Der bekannte Professor für Politologie Evgenii Dainov, der übrigens ein alteingefleischter Rocker ist, stellte unlängst im Literaturklub „Die Feder“ seine Sammlung mit Erzählungen über die Wendezeit vor. Das Buch heißt „Wendebeginn – Aufzeichnungen über die Revolution 1989 bis 1996“ und ist der zweite Band einer Trilogie, die der jüngsten Geschichte Bulgariens gewidmet ist.
„Ich begann förmlich auf der Straße zu schreiben, als ich mich an den Straßenprotesten der Wendezeit beteiligte“, erzählt Evgenii Dainov. „Das Buch ist also eine Art Geschichtsdarstellung – es erzählt Dinge, die mir und anderen Menschen passiert sind und die wir gesehen haben, wie zum Beispiel die Brandschatzung des Parteigebäudes der Kommunisten. Alles Gesehene habe ich beschrieben, ohne jedoch ausführlich zu kommentieren. Die Schlussfolgerungen können die Leser ziehen.“
Trotz der recht turbulenten Ereignisse sei das Buch optimistisch, meint der Autor. Die Dinge, die passieren müssen, geschehen auch in Bulgarien, wenn auch langsam und ungeordnet. Ihnen hafte jedoch eine komische Seite an, und so betont Dainov den unterhaltenden Charakter seines Buches. Es enthalte keine tiefgreifenden politischen Analysen.
„Die Revolutionen sind schon lange nicht mehr das, was sie waren – die Bastille wird gestürmt, eingenommen und schon kommt der nächste Diktator, wie Napoleon“, scherzt Evgenii Dainov. „Die Revolutionen vom Ende des 20. und dem Beginn des 21. Jahrhunderts sind friedlich, enden aber auch nicht immer erfolgreich. 1989 schaffte es jedoch Osteuropa, sich zu befreien.

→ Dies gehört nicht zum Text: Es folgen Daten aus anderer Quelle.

(* ===== verification/StringPiece.v ===== *)
(** * String views ([muduo/base/StringPiece.h])

    A [StringPiece] is a pointer and a length.  A pointer is the bytes of its
    object from there on, [None] is [NULL]; a read behind the object is
    [OutOfBounds].  The specification is the bytes the piece covers
    ([piece_bytes]), in the order of their [unsigned char] values. *)

From S2P Require Import Prelude.
#[local] Open Scope Z_scope.
#[local] Open Scope outcome_scope.

Module StringPiece.

(** ** The C library *)

Fixpoint strlen (p : bytes) : outcome nat :=
  match p with
  | [] => Crash OutOfBounds
  | b :: p => if b2z b =? 0 then Ok O else let* n := strlen p in Ok (S n)
  end.

(** [memcmp], of which only the sign is specified; a negative [n] is a large
    [size_t]. *)
Fixpoint cmp_bytes (n : nat) (p q : bytes) : outcome Z :=
  match n with
  | O => Ok 0
  | S n =>
      match p, q with
      | b :: p, c :: q =>
          if b2z b =? b2z c then cmp_bytes n p q else Ok (if b2z b <? b2z c then -1 else 1)
      | _, _ => Crash OutOfBounds
      end
  end.
Definition memcmp (p q : option bytes) (n : Z) : outcome Z :=
  if n =? 0 then Ok 0
  else match p, q with
  | Some p, Some q => if n <? 0 then Crash OutOfBounds else cmp_bytes (Z.to_nat n) p q
  | _, _ => Crash NullDeref
  end.

(** ** The class *)

Record StringPiece := Piece { ptr_ : option bytes; length_ : Z }.

Definition empty_piece : StringPiece := Piece None 0.
Definition piece_of_c_str (str : bytes) : outcome StringPiece :=
  let* n := strlen str in Ok (Piece (Some str) (s32 (Z.of_nat n))).
(** [data()] of a string is followed by a zero. *)
Definition piece_of_string (str : bytes) : StringPiece :=
  Piece (Some (str ++ [z2b 0])) (s32 (Z.of_nat (length str))).
Definition piece_of (offset : option bytes) (len : Z) : StringPiece := Piece offset len.

Definition size (x : StringPiece) : Z := length_ x.
Definition empty (x : StringPiece) : bool := length_ x =? 0.
Definition clear (x : StringPiece) : StringPiece := Piece None 0.
Definition index (x : StringPiece) (i : Z) : outcome Byte.byte :=
  match ptr_ x with
  | Some p => match (if i <? 0 then None else p !! Z.to_nat i) with Some b => Ok b | None => Crash OutOfBounds end
  | None => Crash NullDeref
  end.

(** Arithmetic on the pointer stays inside the object or one behind it. *)
Definition remove_prefix (n : Z) (x : StringPiece) : outcome StringPiece :=
  let* len := chk32 (length_ x - n) in
  match ptr_ x with
  | Some p => if (0 <=? n) && (n <=? Z.of_nat (length p)) then Ok (Piece (Some (drop (Z.to_nat n) p)) len) else Crash OutOfBounds
  | None => if n =? 0 then Ok x else Crash NullDeref
  end.
Definition remove_suffix (n : Z) (x : StringPiece) : outcome StringPiece :=
  let* len := chk32 (length_ x - n) in Ok (Piece (ptr_ x) len).

Definition piece_eq (x y : StringPiece) : outcome bool :=
  if length_ x =? length_ y then let* r := memcmp (ptr_ x) (ptr_ y) (length_ x) in Ok (r =? 0) else Ok false.
Definition piece_ne (x y : StringPiece) : outcome bool := let* b := piece_eq x y in Ok (negb b).

Definition min_length (x y : StringPiece) : Z := if length_ x <? length_ y then length_ x else length_ y.
(** [STRINGPIECE_BINARY_PREDICATE(cmp, auxcmp)]. *)
Definition binary_predicate (cmp auxcmp : Z -> Z -> bool) (x y : StringPiece) : outcome bool :=
  let* r := memcmp (ptr_ x) (ptr_ y) (min_length x y) in
  Ok (auxcmp r 0 || (r =? 0) && cmp (length_ x) (length_ y)).
Definition piece_lt := binary_predicate Z.ltb Z.ltb.
Definition piece_le := binary_predicate Z.leb Z.ltb.
Definition piece_ge := binary_predicate Z.geb Z.gtb.
Definition piece_gt := binary_predicate Z.gtb Z.gtb.

Definition compare (x y : StringPiece) : outcome Z :=
  let* r := memcmp (ptr_ x) (ptr_ y) (min_length x y) in
  Ok (if r =? 0 then if length_ x <? length_ y then -1 else if length_ x >? length_ y then 1 else r else r).

(** The constructor of [std::string] from a pointer and a length. *)
Definition as_string (x : StringPiece) : outcome bytes :=
  if length_ x <? 0 then Crash LengthError
  else match ptr_ x with
  | Some p => if length_ x <=? Z.of_nat (length p) then Ok (take (Z.to_nat (length_ x)) p) else Crash OutOfBounds
  | None => if length_ x =? 0 then Ok [] else Crash NullDeref
  end.
Definition CopyToString (x : StringPiece) : outcome bytes := as_string x.

Definition starts_with (this x : StringPiece) : outcome bool :=
  if length_ this >=? length_ x then let* r := memcmp (ptr_ this) (ptr_ x) (length_ x) in Ok (r =? 0) else Ok false.

(** ** What a piece covers *)

Record covers (x : StringPiece) (s : bytes) : Prop := {
  c_length : length_ x = Z.of_nat (length s);
  c_bytes : s = [] \/ exists rest, ptr_ x = Some (s ++ rest)
}.

(** The order of byte strings. *)
Fixpoint lex (s t : bytes) : comparison :=
  match s, t with
  | [], [] => Eq
  | [], _ => Lt
  | _, [] => Gt
  | b :: s, c :: t => match b2z b ?= b2z c with Eq => lex s t | r => r end
  end.

Lemma lex_eq s t : lex s t = Eq <-> s = t.
Proof.
  revert t. induction s as [|b s IH]; intros [|c t]; cbn; [naive_solver..|].
  destruct (Z.compare_spec (b2z b) (b2z c)) as [H|H|H].
  - apply b2z_inj in H as ->. rewrite IH. naive_solver.
  - split; [done|]. intros [= -> ->]. lia.
  - split; [done|]. intros [= -> ->]. lia.
Qed.
Lemma lex_sym s t : lex t s = CompOpp (lex s t).
Proof.
  revert t. induction s as [|b s IH]; intros [|c t]; cbn; [done..|].
  rewrite (Z.compare_antisym (b2z b) (b2z c)). destruct (b2z b ?= b2z c); [apply IH|done..].
Qed.
Lemma lex_trans s t u : lex s t = Lt -> lex t u = Lt -> lex s u = Lt.
Proof.
  revert t u. induction s as [|b s IH]; intros [|c t] [|d u]; cbn; [done..|].
  destruct (Z.compare_spec (b2z b) (b2z c)) as [H|H|H], (Z.compare_spec (b2z c) (b2z d)) as [H'|H'|H']; try done.
  - rewrite H, H', Z.compare_refl. apply IH.
  - intros _ _. by rewrite (proj2 (Z.compare_lt_iff _ _)) by lia.
  - intros _ _. by rewrite (proj2 (Z.compare_lt_iff _ _)) by lia.
  - intros _ _. by rewrite (proj2 (Z.compare_lt_iff _ _)) by lia.
Qed.

(** ** The operations on what the pieces cover *)

Definition same_prefix (s t : bytes) : Prop :=
  take (length s `min` length t) s = take (length s `min` length t) t.

Lemma cmp_bytes_spec s t rs rt :
  exists r, cmp_bytes (length s `min` length t) (s ++ rs) (t ++ rt) = Ok r /\
    lex s t = match r ?= 0 with Eq => Nat.compare (length s) (length t) | c => c end /\
    (r = 0 <-> same_prefix s t).
Proof.
  unfold same_prefix. revert t. induction s as [|b s IH]; intros [|c t]; cbn [length Nat.min cmp_bytes app take];
    [by exists 0..|].
  cbn [lex Nat.compare]. destruct (Z.compare_spec (b2z b) (b2z c)) as [H|H|H].
  - rewrite H, Z.eqb_refl. destruct (IH t) as (r & H1 & H2 & H3). exists r. split; [done|split; [done|]].
    apply b2z_inj in H as ->. rewrite H3. split; [by intros ->|by intros [= ->]].
  - rewrite (proj2 (Z.eqb_neq _ _)), (proj2 (Z.ltb_lt _ _)) by lia. exists (-1). split; [done|split; [done|]].
    split; [done|]. intros [= -> _]. lia.
  - rewrite (proj2 (Z.eqb_neq _ _)), (proj2 (Z.ltb_ge _ _)) by lia. exists 1. split; [done|split; [done|]].
    split; [done|]. intros [= -> _]. lia.
Qed.

Lemma min_length_spec x y s t :
  covers x s -> covers y t -> min_length x y = Z.of_nat (length s `min` length t).
Proof. intros [Hx _] [Hy _]. unfold min_length. rewrite Hx, Hy. bcase; lia. Qed.

Lemma memcmp_spec x y s t :
  covers x s -> covers y t ->
  exists r, memcmp (ptr_ x) (ptr_ y) (min_length x y) = Ok r /\
    lex s t = match r ?= 0 with Eq => length_ x ?= length_ y | c => c end /\
    (r = 0 <-> same_prefix s t).
Proof.
  intros Hx Hy. rewrite (min_length_spec _ _ _ _ Hx Hy). destruct Hx as [Hx Hsx], Hy as [Hy Hsy].
  rewrite Hx, Hy, Nat2Z.inj_compare. unfold memcmp.
  destruct Hsx as [->|[rs Hps]]; [exists 0; by destruct t|].
  destruct Hsy as [->|[rt Hpt]]; [exists 0; unfold same_prefix; rewrite Nat.min_0_r; by destruct s|].
  rewrite Hps, Hpt. destruct (cmp_bytes_spec s t rs rt) as (r & Hc & Hl). bcase.
  - assert (Hm : (length s `min` length t = 0)%nat) by lia. rewrite Hm in Hc. exists r. split; [by rewrite <- Hc|done].
  - bcase; [lia|]. rewrite Nat2Z.id. by exists r.
Qed.

(** The cases of [r ?= 0] and of the lengths. *)
Ltac order_cases r x y :=
  destruct (Z.compare_spec r 0), (Z.compare_spec (length_ x) (length_ y)); subst;
  rewrite ?Z.gtb_ltb, ?Z.geb_leb;
  repeat match goal with
  | |- context [Z.ltb ?a ?b] => destruct (Z.ltb_spec a b)
  | |- context [Z.leb ?a ?b] => destruct (Z.leb_spec a b)
  | |- context [Z.eqb ?a ?b] => destruct (Z.eqb_spec a b)
  end; cbn; try done; try lia;
  match goal with |- context [Z.compare ?a 0] => destruct (Z.compare_spec a 0) end; done || lia.

(** The relational operators compare the byte strings: they are those of one
    order, in which [compare] and [==] agree with them. *)
Theorem piece_order x y s t : covers x s -> covers y t ->
  piece_lt x y = Ok (match lex s t with Lt => true | _ => false end) /\
  piece_le x y = Ok (match lex s t with Gt => false | _ => true end) /\
  piece_gt x y = Ok (match lex s t with Gt => true | _ => false end) /\
  piece_ge x y = Ok (match lex s t with Lt => false | _ => true end) /\
  piece_eq x y = Ok (match lex s t with Eq => true | _ => false end) /\
  piece_ne x y = Ok (match lex s t with Eq => false | _ => true end) /\
  exists c, compare x y = Ok c /\ c ?= 0 = lex s t.
Proof.
  intros Hx Hy. destruct (memcmp_spec _ _ _ _ Hx Hy) as (r & Hr & Hl & _).
  assert (He : piece_eq x y = Ok (match lex s t with Eq => true | _ => false end)).
  { unfold piece_eq. bcase.
    - assert (Hm : length_ x = min_length x y) by (unfold min_length; bcase; lia). rewrite Hm, Hr, Hl. cbn [bind].
      f_equal. order_cases r x y.
    - rewrite Hl. f_equal. order_cases r x y. }
  split_and!; [..|exact He|unfold piece_ne; rewrite He; by destruct (lex s t)|];
    unfold piece_lt, piece_le, piece_gt, piece_ge, compare, binary_predicate; rewrite Hr, Hl; cbn [bind].
  1-4: f_equal; order_cases r x y.
  eexists. split; [reflexivity|]. order_cases r x y.
Qed.

Lemma prefix_take (s t : bytes) : t `prefix_of` s <-> (length t <= length s)%nat /\ take (length t) s = t.
Proof.
  split.
  - intros [u ->]. rewrite length_app. split; [lia|]. apply take_app_length.
  - intros [_ H]. exists (drop (length t) s). rewrite <- H at 1. by rewrite take_drop.
Qed.

Theorem starts_with_prefix x y s t : covers x s -> covers y t ->
  starts_with x y = Ok (bool_decide (t `prefix_of` s)).
Proof.
  intros Hx Hy. destruct (memcmp_spec _ _ _ _ Hx Hy) as (r & Hr & _ & H0). unfold starts_with, same_prefix in *.
  pose proof (c_length _ _ Hx) as Lx. pose proof (c_length _ _ Hy) as Ly.
  rewrite Z.geb_leb. destruct (Z.leb_spec (length_ y) (length_ x)) as [Hle|Hle].
  - assert (Hm : length_ y = min_length x y) by (unfold min_length; bcase; lia). rewrite Hm, Hr. cbn [bind]. f_equal.
    replace (length s `min` length t)%nat with (length t) in H0 by lia. rewrite firstn_all in H0.
    destruct (Z.eqb_spec r 0) as [E|E].
    + symmetry. apply bool_decide_eq_true, prefix_take. split; [lia|]. by apply H0.
    + symmetry. apply bool_decide_eq_false. intros [_ H]%prefix_take. by apply H0 in H.
  - f_equal. symmetry. apply bool_decide_eq_false. intros [H _]%prefix_take. lia.
Qed.

(** Making pieces, copying them, taking off their ends. *)
Lemma piece_of_string_covers str : Z.of_nat (length str) < 2147483648 -> covers (piece_of_string str) str.
Proof. intros H. split; cbn; [word|]. right. by exists [z2b 0]. Qed.

Lemma piece_of_c_str_covers s rest :
  Forall (fun b => b2z b <> 0) s -> Z.of_nat (length s) < 2147483648 ->
  exists x, piece_of_c_str (s ++ z2b 0 :: rest) = Ok x /\ covers x s.
Proof.
  intros Hs Hl. assert (Hn : strlen (s ++ z2b 0 :: rest) = Ok (length s)).
  { clear Hl. induction Hs as [|b s Hb Hs IH]; [done|]. cbn [app strlen]. apply Z.eqb_neq in Hb. by rewrite Hb, IH. }
  unfold piece_of_c_str. rewrite Hn. cbn [bind]. eexists. split; [reflexivity|]. split; cbn; [word|]. right. by eexists.
Qed.

Theorem piece_parts x s n :
  covers x s -> 0 < n <= Z.of_nat (length s) -> Z.of_nat (length s) < 2147483648 ->
  as_string x = Ok s /\
  (exists y, remove_prefix n x = Ok y /\ covers y (drop (Z.to_nat n) s)) /\
  (exists y, remove_suffix n x = Ok y /\ covers y (take (length s - Z.to_nat n) s)) /\
  (forall i, 0 <= i < Z.of_nat (length s) -> exists b, index x i = Ok b /\ s !! Z.to_nat i = Some b).
Proof.
  intros [Hl Hb] Hn Hmax. destruct Hb as [->|[rest Hp]]; [cbn in Hn; lia|].
  unfold as_string, remove_prefix, remove_suffix, index. rewrite Hl, Hp, !chk32_ok by lia. cbn [bind]. split_and!.
  - bcase; [lia|]. rewrite length_app. bcase; [|lia]. by rewrite Nat2Z.id, take_app_length.
  - destruct (_ && _) eqn:E; reflect_bools; [|destruct E as [E|E]; reflect_bools; rewrite ?length_app in *; lia]. eexists. split; [reflexivity|]. split; cbn.
    + rewrite length_drop. lia.
    + right. exists rest. by rewrite drop_app_le by lia.
  - eexists. split; [reflexivity|]. split; cbn.
    + rewrite length_take. lia.
    + right. exists (drop (length s - Z.to_nat n) s ++ rest). by rewrite app_assoc, take_drop.
  - intros i Hi. bcase; [lia|]. rewrite lookup_app_l by lia.
    destruct (lookup_lt_is_Some_2 s (Z.to_nat i)) as [b Hget]; [lia|]. rewrite Hget. eauto.
Qed.

(** Nothing is checked: more than the length leaves a negative length, which no
    [std::string] has. *)
Theorem remove_suffix_too_long s n : 0 <= Z.of_nat (length s) < n -> n < 2147483648 ->
  bind (remove_suffix n (piece_of_string s)) as_string = Crash LengthError.
Proof.
  intros H1 H2. unfold remove_suffix, piece_of_string. cbn [length_ ptr_]. rewrite chk32_ok by word. cbn [bind].
  unfold as_string. cbn [length_]. bcase; [done|word].
Qed.

(** A string of 2^31 characters or more has a negative length. *)
Theorem long_string_fails s : 2147483648 <= Z.of_nat (length s) < 4294967296 ->
  as_string (piece_of_string s) = Crash LengthError.
Proof. intros H. unfold as_string, piece_of_string. cbn [length_]. bcase; [done|word]. Qed.

End StringPiece.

Eine andere Frage ist, wie lange die einzelnen Länder brauchten – einigen gelang es bereits 1989/90. Wir Bulgaren sind recht zurückhaltend und auch nicht konsequent; wir waren aber bislang gezwungen, in gewissen Abständen Revolutionen mitzuerleben. Die jüngste „Episode“ war 2013 – die Proteste gegen die Regierung Orescharski. Nun schreiben wir das Jahr 2016 und es wird sicher auch solche „Episoden“ geben, weil sich in der Zwischenzeit erneut ungetane Arbeit angehäuft hat.“
Evgenii Dainov sieht in den neuen Revolutionen keine abgeschlossene Geschichte. Die Revolutionen gehen weiter, denn die Generation der Wende sei nun im reifen Mannesalter. Das Buch von Dainov enthalte aber auch eine andere Botschaft: die ernsten Dinge müssen nicht immer langweilig und schwer verständlich sein. Sie können durchaus auch bunt und unterhalten sein. Die Revolution sei, seinen Worten nach, im Endeffekt eine Art Vorstellung, ein Abenteuer, oder eine Fete. Dainov sieht in ihr einen Ausdruck des Freiheitswillens und der Würde, und falls man das nicht gebührend feiert, dann sei etwas nicht in Ordnung.
“Meine Sicht ist die eines Staubkorns in der Revolution”, meint bescheiden Dainov. „Mein Buch ist eine Erzählung von unten mit Blick nach oben. Unten ist es aber am interessantesten; wenn ich nach oben schaue, sehe ich nur den blauen Himmel“, sagte uns abschließend der bekannte Professor für Politologie Evgenii Dainov.